Published in final edited form as: Am J Med Genet A. 2015 Feb 5;0(3):537–544. doi: 10.1002/ajmg.a.36895

Congenital Aural Atresia Associated With Agenesis of Internal Carotid Artery in a Girl With a FOXI3 Deletion

Elisa Tassano 1,*, Vidhya Jagannathan 2, Cord Drögemüller 2, Massimiliano Leoni 1, Marjo K Hytönen 3, Mariasavina Severino 1, Stefania Gimelli 4, Cristina Cuoco 1, Maja Di Rocco 1, Kirsi Sanio 5, Andrew K Groves 6,7,8, Tosso Leeb 2, Giorgio Gimelli 1
PMCID: PMC4591042  NIHMSID: NIHMS725244  PMID: 25655429

Abstract

We report on the molecular characterization of a microdeletion of approximately 2.5Mb at 2p11.2 in a female baby with left congenital aural atresia, microtia, and ipsilateral internal carotid artery agenesis. The deletion was characterized by fluorescence in situ hybridization, array comparative genomic hybridization, and whole genome re-sequencing. Among the genes present in the deleted region, we focused our attention on the FOXI3 gene.
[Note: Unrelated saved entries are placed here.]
(** C4, amended.  For every user and reset token, the forgot-password
    handler issues exactly one [sendResetEmail] call, to the user's email,
    whose link is the base URL of the environment followed by
    [/reset-password?resetToken=] and the token.  It returns the user it was
    given exactly when that call hands its promise back, however the promise
    settles; when the call throws, the handler fails with the same reason. *)
Theorem forgot_password_returns_user_and_sends_link
    (user : User.t) (resetToken : string) (w : W) :
  let r :=
    run svc (ForgotPassword.handler (forgotPasswordOptions env) user resetToken)
        w in
  calls r =
    [sendResetEmail
       {| ResetEmail.to := User.email user;
          ResetEmail.subject := "Reset your password";
          ResetEmail.resetLink :=
            url env ++ "/reset-password?resetToken=" ++ resetToken |}] /\
  count is_reset_email (calls r) = 1%nat /\
  (outcome r = Fulfilled user <-> dropped_calls_returned r) /\
  (forall reason : string,
     outcome r = Rejected reason <->
     exists e, In e (log r) /\ rejection e = Some reason) /\
  (NODE_ENV env = Some "development" -> url env = "http://localhost:8910") /\
  (NODE_ENV env <> Some "development" -> url env = "https://shepherdpro.com").
Proof.
  cbv zeta. unfold dropped_calls_returned, calls, count.
  cbn [run ForgotPassword.handler forgotPasswordOptions].
  destruct (svc _ w) as [[p | e] w']; cbn [logged log outcome run map call_of].
  - split; [reflexivity | ]. split; [reflexivity | ].
    split; [ | split; [ | split]].
    + split; [intros _ | reflexivity].
      intros e0 [<- | []] _. reflexivity.
    + intros reason. split; [discriminate | ].
      intros [e0 [[<- | []] Hr]]. discriminate Hr.
    + intros E. unfold url. apply strict_eq_true in E. rewrite E. reflexivity.
    + intros E. unfold url. apply strict_eq_false in E. rewrite E.
      reflexivity.
  - split; [reflexivity | ]. split; [reflexivity | ].
    split; [ | split; [ | split]].
    + split; [discriminate | ].
      intros Hret. discriminate (Hret _ (or_introl eq_refl) eq_refl).
    + intros reason. split.
      * intros E. injection E as ->. eexists.
        split; [left; reflexivity | reflexivity].
      * intros [e0 [[<- | []] Hr]]. cbn in Hr. congruence.
    + intros E. unfold url. apply strict_eq_true in E. rewrite E. reflexivity.
    + intros E. unfold url. apply strict_eq_false in E. rewrite E.
      reflexivity.
Qed.
(** * S3 storage inventory scripts: aggregation, lifecycle matching, costing

    A shallow embedding of [s3/all_details_bucket.py],
    [s3/lifecycle_rules.py] and [s3/all_s3_top.py].  Python dictionaries are insertion-ordered
    association lists (the order is what [sorted] and the report rows
    see); their contents, as compared by Python's [==], are the finite
    maps obtained with [list_to_map].  Byte counts are unbounded integers.
    Floating-point values are IEEE binary64 numbers, taken from the
    standard library's executable specification [SpecFloat]. *)

From Stdlib Require Import ZArith Lia String Ascii List Permutation Sorted.
From Stdlib Require Import Floats.SpecFloat.
From stdpp Require Import base option list strings pretty gmap fin_maps.

Local Open Scope string_scope.
Local Open Scope Z_scope.

(** ** Python strings: [split], [join], [startswith] *)

(** [s.split(sep)] for a one-character separator. *)
Fixpoint split (sep : ascii) (s : string) : list string :=
  match s with
  | EmptyString => [EmptyString]
  | String c s' =>
      if Ascii.eqb c sep then EmptyString :: split sep s'
      else match split sep s' with
           | [] => [String c EmptyString]
           | w :: ws => String c w :: ws
           end
  end.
Foxi3 is a member of the Foxi class of Forkhead transcription factors. In mouse, chicken and zebrafish Foxi3 homologues are expressed in the ectoderm and endoderm giving rise to elements of the jaw as well as external, middle and inner ear. Homozygous Foxi3−/− mice have recently been generated and show a complete absence of the inner, middle, and external ears as well as severe defects in the jaw and palate. Recently, a 7-bp duplication within exon 1 of FOXI3 that produces a frameshift and a premature stop codon was found in hairless dogs. Mild malformations of the outer auditory canal (closed ear canal) and ear lobe have also been noted in a fraction of FOXI3 heterozygote Peruvian hairless dogs. Based on the phenotypes of Foxi3 mutant animals, we propose that FOXI3 may be responsible for the phenotypic features of our patient. Further characterization of the genomic region and the analysis of similar patients may help to demonstrate this point.

Keywords: congenital aural atresia, agenesis of internal carotid artery, FOXI3, deletion, array-CGH

INTRODUCTION

Congenital Aural Atresia (CAA) is a rare malformation of the ear in humans. It presents unilaterally more often than bilaterally. Its characteristics can vary from a narrow external auditory canal and hypoplasia of the tympanic membrane and middle ear cleft to a complete absence of middle-ear structures and anotia. CAA might be present as an isolated malformation but is also seen as a feature in syndromes and chromosomal anomalies, like in deletions of the long arm of chromosome 18 [Altmann, 1955; Cremers et al., 1988; Schinzel, 2002]. To our knowledge, TSHZ1 (OMIM614427: teashirt zinc finger homeobox 1) mapped to 18q22.3 may be the only reported gene whose hemizygosity leads to congenital aural atresia as a result of haploinsufficiency [Feenstra et al., 2007].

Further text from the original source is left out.